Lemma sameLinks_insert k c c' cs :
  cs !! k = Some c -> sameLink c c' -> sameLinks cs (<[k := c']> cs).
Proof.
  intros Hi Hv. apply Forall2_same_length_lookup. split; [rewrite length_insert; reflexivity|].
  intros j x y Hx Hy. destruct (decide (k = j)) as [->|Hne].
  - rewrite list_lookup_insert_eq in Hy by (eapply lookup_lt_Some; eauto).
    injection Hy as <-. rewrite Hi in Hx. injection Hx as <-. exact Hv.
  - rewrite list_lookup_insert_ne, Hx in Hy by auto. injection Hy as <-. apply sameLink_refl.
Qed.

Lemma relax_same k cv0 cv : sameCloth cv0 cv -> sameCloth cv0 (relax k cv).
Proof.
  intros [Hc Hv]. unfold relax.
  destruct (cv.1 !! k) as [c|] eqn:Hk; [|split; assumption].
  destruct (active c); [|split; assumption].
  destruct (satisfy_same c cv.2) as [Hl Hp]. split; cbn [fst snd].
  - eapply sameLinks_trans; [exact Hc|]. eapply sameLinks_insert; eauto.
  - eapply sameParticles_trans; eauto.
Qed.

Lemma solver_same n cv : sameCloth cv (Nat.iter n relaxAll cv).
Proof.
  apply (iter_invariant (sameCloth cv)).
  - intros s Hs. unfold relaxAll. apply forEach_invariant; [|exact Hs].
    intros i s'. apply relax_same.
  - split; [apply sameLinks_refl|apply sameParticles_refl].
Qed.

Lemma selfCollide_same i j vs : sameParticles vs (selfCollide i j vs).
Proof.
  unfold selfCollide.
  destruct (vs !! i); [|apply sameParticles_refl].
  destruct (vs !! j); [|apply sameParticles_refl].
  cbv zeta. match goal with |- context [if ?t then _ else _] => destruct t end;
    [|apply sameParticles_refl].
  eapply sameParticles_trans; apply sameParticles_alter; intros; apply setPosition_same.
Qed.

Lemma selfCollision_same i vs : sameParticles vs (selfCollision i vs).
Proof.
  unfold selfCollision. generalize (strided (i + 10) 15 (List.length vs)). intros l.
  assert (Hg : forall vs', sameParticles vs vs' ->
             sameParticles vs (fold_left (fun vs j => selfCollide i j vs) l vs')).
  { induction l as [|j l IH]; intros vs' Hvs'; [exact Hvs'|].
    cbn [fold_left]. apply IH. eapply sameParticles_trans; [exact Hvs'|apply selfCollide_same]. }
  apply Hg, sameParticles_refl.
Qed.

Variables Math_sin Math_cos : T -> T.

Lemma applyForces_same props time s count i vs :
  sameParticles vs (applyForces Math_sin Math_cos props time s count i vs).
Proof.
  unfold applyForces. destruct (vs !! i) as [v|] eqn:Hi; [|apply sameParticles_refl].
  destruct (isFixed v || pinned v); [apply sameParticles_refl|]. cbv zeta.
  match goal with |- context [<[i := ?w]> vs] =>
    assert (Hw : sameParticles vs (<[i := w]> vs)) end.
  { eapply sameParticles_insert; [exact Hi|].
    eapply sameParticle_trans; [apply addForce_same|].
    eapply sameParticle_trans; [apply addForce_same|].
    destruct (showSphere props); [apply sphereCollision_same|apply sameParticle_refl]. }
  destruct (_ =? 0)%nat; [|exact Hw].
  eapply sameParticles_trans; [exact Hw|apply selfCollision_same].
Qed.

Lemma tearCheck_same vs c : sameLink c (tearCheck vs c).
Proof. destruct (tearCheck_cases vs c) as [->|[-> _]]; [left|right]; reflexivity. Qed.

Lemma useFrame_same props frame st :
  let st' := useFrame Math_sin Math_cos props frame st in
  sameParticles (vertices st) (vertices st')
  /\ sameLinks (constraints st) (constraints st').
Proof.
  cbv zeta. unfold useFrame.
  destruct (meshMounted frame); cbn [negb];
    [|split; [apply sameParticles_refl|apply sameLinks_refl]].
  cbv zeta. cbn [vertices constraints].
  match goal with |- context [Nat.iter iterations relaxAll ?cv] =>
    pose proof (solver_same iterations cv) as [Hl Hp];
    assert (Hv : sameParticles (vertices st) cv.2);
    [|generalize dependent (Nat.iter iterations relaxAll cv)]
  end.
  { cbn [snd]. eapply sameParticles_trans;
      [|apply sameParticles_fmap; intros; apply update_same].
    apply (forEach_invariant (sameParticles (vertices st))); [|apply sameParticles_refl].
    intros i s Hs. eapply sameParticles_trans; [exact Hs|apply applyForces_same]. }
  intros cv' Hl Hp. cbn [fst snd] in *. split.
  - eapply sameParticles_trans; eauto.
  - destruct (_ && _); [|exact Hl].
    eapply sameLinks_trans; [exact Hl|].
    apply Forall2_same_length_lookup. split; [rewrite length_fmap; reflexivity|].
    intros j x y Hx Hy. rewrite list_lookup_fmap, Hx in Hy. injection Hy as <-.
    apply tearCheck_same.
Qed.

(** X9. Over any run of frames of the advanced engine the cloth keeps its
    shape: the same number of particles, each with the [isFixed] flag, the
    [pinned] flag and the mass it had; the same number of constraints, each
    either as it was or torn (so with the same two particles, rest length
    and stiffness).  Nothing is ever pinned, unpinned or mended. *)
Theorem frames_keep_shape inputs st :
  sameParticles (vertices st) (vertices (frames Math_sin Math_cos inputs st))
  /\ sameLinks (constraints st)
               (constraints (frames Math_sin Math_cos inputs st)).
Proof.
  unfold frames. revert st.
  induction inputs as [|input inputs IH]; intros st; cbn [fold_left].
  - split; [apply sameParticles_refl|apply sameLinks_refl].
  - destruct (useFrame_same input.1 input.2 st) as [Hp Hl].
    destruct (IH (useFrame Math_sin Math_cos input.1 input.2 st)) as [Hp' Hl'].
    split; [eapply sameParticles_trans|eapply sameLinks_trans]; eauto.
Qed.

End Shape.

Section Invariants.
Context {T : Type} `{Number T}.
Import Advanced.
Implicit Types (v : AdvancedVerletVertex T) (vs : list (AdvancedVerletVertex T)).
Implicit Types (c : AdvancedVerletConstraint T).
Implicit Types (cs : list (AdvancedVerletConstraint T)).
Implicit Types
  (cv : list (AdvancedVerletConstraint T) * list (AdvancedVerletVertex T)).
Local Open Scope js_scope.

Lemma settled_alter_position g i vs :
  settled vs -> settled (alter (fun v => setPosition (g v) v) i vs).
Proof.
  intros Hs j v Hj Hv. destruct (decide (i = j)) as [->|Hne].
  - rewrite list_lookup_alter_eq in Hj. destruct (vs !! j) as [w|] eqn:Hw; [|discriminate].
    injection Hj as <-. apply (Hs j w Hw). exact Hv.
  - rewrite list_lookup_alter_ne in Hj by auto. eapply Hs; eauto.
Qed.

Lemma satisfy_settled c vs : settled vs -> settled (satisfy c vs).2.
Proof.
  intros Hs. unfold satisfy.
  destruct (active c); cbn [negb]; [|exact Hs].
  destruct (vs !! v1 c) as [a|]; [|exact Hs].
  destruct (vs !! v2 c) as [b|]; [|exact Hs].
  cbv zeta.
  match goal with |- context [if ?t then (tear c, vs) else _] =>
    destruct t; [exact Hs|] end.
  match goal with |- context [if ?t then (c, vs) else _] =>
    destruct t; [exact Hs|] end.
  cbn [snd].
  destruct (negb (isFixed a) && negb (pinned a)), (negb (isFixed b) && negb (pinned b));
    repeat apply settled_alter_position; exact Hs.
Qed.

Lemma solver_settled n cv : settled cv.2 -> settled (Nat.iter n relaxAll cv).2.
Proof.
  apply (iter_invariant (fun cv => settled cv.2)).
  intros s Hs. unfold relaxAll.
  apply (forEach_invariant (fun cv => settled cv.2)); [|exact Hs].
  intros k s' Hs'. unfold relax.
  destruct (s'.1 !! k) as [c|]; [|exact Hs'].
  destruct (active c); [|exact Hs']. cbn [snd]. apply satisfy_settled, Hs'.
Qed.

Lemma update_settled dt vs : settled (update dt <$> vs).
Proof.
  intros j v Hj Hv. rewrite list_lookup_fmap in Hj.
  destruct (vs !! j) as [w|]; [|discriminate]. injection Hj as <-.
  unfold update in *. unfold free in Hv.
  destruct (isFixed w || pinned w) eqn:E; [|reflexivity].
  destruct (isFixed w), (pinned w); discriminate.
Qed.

▶ [ASSIGNED TASK] State the number of lines in the records that contain the string "time", and nothing more.

▶ [REPLY TO THE TASK] 2